(Records Opens)
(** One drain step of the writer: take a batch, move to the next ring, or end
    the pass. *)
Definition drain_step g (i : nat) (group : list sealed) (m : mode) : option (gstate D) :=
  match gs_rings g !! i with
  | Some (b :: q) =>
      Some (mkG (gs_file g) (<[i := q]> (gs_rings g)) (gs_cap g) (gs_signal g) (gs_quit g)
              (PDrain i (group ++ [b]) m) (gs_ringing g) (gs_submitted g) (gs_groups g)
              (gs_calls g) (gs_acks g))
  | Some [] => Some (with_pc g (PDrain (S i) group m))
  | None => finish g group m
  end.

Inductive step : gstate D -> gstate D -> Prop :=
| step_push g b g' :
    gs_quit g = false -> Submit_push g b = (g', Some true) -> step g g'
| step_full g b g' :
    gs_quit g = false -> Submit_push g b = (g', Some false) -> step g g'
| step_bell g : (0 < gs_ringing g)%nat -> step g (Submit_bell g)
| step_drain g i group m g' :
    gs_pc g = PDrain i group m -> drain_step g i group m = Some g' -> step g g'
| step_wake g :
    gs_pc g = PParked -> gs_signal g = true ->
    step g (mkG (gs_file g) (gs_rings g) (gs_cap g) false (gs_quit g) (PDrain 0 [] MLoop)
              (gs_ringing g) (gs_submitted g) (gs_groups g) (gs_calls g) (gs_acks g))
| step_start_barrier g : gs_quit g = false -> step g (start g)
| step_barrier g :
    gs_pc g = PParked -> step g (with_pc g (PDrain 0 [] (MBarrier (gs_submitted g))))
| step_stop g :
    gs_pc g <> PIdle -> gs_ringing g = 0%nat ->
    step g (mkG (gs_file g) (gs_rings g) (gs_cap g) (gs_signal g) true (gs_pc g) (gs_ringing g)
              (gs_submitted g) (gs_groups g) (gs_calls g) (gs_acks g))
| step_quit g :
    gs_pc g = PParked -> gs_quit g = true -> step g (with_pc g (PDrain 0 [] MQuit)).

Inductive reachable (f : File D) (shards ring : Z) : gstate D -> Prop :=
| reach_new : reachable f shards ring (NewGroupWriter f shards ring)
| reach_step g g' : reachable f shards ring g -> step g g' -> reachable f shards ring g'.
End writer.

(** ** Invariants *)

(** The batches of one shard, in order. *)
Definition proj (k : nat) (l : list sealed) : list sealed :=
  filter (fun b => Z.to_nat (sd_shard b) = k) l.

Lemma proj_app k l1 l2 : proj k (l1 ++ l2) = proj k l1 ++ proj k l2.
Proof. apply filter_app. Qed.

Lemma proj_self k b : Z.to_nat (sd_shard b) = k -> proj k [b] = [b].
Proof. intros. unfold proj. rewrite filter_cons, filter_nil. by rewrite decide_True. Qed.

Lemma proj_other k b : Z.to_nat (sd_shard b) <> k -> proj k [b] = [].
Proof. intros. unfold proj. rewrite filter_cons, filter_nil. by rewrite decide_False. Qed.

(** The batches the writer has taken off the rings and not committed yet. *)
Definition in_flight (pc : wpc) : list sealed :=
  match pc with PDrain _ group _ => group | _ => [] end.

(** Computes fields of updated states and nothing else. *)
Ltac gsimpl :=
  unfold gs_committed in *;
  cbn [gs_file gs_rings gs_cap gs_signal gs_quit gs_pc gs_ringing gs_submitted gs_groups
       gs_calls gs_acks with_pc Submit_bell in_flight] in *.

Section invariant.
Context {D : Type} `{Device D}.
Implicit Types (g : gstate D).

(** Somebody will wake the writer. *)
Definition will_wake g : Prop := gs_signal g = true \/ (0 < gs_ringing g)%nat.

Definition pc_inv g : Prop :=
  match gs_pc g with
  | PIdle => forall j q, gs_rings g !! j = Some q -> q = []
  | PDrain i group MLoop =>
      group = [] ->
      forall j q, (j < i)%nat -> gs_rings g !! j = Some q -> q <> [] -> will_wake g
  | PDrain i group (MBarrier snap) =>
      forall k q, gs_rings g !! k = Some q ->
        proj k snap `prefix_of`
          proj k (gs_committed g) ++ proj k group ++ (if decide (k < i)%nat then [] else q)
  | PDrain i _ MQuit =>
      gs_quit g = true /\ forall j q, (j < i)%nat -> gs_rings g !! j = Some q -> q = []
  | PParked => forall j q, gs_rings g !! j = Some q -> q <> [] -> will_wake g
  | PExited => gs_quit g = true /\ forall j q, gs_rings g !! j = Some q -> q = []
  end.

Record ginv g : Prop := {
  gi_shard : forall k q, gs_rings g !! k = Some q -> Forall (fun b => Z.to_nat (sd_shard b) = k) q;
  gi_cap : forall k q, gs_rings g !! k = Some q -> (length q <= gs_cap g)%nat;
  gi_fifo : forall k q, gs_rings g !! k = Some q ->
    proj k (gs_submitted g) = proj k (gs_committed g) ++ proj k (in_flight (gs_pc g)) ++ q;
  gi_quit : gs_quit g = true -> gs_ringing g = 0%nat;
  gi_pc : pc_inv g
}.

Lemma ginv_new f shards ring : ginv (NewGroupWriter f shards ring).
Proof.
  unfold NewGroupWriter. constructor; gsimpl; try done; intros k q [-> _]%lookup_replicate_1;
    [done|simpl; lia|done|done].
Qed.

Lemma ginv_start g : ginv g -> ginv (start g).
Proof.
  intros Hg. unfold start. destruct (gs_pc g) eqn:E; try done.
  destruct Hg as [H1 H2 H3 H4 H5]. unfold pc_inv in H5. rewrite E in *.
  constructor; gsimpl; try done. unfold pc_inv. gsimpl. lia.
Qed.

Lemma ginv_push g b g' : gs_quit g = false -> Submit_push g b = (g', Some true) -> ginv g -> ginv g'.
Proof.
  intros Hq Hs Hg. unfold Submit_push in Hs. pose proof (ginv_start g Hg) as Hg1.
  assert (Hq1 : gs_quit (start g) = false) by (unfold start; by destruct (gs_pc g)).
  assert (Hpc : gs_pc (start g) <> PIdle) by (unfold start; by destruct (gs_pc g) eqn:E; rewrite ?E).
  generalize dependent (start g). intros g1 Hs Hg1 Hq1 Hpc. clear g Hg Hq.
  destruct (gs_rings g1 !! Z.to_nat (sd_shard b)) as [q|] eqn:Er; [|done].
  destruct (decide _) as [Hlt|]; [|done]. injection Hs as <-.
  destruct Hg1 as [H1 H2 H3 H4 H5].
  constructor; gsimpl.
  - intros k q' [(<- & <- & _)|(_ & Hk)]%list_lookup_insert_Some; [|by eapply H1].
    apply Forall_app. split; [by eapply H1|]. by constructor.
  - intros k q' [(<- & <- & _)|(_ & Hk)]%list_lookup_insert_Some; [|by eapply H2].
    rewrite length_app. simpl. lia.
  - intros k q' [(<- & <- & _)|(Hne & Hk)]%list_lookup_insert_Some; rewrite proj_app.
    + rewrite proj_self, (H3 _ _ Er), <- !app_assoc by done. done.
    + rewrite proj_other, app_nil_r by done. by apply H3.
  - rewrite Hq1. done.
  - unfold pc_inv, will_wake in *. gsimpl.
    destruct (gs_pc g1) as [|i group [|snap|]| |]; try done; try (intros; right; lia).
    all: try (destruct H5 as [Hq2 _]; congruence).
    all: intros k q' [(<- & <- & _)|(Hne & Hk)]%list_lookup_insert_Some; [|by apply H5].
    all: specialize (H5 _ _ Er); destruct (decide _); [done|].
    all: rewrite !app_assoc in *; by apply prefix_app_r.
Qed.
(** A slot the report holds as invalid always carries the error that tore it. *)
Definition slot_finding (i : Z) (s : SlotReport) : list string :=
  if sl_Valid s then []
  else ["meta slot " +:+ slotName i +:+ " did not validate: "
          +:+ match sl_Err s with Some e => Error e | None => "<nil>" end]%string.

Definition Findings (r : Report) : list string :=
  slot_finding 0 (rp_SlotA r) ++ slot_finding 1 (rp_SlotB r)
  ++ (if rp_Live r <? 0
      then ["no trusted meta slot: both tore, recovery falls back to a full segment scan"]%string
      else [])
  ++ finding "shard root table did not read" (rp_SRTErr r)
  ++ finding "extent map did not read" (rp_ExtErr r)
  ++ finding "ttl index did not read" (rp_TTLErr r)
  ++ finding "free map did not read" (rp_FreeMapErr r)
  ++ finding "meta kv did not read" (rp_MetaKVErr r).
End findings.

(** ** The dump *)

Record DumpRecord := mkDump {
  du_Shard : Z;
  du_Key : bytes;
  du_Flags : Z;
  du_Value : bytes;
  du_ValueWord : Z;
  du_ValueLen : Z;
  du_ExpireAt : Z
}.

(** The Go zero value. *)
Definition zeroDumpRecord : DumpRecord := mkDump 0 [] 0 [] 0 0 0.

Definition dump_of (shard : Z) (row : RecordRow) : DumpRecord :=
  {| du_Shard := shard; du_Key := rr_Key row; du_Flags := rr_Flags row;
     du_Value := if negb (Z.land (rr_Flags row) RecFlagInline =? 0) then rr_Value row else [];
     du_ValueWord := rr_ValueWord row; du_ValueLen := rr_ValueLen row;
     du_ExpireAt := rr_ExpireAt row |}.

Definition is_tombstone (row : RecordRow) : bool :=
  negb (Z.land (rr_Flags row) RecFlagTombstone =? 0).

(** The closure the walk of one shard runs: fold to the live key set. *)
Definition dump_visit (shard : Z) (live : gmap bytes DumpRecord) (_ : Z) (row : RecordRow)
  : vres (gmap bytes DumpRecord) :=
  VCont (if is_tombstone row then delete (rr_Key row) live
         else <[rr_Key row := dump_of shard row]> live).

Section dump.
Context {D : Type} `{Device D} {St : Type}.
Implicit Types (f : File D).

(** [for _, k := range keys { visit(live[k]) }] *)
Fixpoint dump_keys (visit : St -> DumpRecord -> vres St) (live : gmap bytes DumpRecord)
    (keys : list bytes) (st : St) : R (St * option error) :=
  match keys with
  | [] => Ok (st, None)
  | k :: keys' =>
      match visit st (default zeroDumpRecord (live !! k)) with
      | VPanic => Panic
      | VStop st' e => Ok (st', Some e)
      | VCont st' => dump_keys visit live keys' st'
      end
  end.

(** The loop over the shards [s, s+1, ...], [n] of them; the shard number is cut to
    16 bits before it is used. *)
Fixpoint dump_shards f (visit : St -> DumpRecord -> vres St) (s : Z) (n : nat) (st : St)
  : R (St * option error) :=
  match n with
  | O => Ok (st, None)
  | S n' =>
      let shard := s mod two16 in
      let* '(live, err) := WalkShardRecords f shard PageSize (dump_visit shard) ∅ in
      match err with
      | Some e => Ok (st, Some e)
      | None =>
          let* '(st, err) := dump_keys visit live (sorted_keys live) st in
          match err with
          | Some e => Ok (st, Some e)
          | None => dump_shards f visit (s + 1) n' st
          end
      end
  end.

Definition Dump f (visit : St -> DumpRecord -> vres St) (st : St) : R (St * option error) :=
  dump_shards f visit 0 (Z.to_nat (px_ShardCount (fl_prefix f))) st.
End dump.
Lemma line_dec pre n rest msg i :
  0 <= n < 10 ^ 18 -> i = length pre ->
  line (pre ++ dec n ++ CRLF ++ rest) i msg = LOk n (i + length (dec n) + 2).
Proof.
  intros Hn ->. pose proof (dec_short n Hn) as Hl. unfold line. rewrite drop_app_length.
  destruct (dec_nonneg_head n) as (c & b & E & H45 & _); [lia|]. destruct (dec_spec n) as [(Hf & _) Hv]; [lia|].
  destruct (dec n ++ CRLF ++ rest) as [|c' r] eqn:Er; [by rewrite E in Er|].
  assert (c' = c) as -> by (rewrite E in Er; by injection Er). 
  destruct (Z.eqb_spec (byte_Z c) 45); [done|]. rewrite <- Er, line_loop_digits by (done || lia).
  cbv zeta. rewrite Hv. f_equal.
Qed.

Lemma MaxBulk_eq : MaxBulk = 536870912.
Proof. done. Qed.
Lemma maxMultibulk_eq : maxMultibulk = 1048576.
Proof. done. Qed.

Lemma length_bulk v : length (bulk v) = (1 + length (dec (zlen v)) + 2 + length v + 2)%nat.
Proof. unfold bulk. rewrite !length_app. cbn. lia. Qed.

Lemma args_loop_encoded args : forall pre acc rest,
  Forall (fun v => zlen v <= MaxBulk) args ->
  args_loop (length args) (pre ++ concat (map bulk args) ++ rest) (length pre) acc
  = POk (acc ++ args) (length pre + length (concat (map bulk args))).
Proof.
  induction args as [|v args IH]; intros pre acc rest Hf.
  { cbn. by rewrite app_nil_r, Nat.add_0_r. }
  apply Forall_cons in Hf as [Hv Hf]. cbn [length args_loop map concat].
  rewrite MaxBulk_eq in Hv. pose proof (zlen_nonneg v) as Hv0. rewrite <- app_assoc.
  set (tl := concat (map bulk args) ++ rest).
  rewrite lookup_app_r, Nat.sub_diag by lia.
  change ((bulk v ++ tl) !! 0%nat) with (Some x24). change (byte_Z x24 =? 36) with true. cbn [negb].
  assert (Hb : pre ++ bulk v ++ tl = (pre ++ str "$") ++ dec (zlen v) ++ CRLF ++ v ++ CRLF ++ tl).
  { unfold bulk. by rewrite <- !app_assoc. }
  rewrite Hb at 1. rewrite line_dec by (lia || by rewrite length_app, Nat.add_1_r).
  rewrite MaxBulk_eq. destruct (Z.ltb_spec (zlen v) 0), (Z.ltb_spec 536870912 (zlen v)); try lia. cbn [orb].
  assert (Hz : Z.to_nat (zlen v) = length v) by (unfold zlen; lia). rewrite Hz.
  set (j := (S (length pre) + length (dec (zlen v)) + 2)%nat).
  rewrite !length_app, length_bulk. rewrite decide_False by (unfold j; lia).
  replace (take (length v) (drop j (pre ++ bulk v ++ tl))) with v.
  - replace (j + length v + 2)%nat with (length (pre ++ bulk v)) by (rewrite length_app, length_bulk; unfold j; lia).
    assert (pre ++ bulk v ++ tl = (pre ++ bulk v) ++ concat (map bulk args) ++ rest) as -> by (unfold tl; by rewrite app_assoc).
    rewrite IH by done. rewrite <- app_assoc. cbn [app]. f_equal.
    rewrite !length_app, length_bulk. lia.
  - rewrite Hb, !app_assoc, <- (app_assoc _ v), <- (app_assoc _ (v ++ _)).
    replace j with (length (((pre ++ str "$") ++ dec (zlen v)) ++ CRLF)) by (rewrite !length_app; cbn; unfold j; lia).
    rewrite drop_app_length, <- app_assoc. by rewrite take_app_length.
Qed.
(Records Closes)
● Work to complete
Lines from the start of the material through the line containing "step g (mkG (gs_file g) (gs_rings g) (gs_cap g) (gs_signal" are wanted. Write them out exactly.

● Answer below
(** One drain step of the writer: take a batch, move to the next ring, or end
    the pass. *)
Definition drain_step g (i : nat) (group : list sealed) (m : mode) : option (gstate D) :=
  match gs_rings g !! i with
  | Some (b :: q) =>
      Some (mkG (gs_file g) (<[i := q]> (gs_rings g)) (gs_cap g) (gs_signal g) (gs_quit g)
              (PDrain i (group ++ [b]) m) (gs_ringing g) (gs_submitted g) (gs_groups g)
              (gs_calls g) (gs_acks g))
  | Some [] => Some (with_pc g (PDrain (S i) group m))
  | None => finish g group m
  end.

Inductive step : gstate D -> gstate D -> Prop :=
| step_push g b g' :
    gs_quit g = false -> Submit_push g b = (g', Some true) -> step g g'
| step_full g b g' :
    gs_quit g = false -> Submit_push g b = (g', Some false) -> step g g'
| step_bell g : (0 < gs_ringing g)%nat -> step g (Submit_bell g)
| step_drain g i group m g' :
    gs_pc g = PDrain i group m -> drain_step g i group m = Some g' -> step g g'
| step_wake g :
    gs_pc g = PParked -> gs_signal g = true ->
    step g (mkG (gs_file g) (gs_rings g) (gs_cap g) false (gs_quit g) (PDrain 0 [] MLoop)
              (gs_ringing g) (gs_submitted g) (gs_groups g) (gs_calls g) (gs_acks g))
| step_start_barrier g : gs_quit g = false -> step g (start g)
| step_barrier g :
    gs_pc g = PParked -> step g (with_pc g (PDrain 0 [] (MBarrier (gs_submitted g))))
| step_stop g :
    gs_pc g <> PIdle -> gs_ringing g = 0%nat ->
    step g (mkG (gs_file g) (gs_rings g) (gs_cap g) (gs_signal g) true (gs_pc g) (gs_ringing g)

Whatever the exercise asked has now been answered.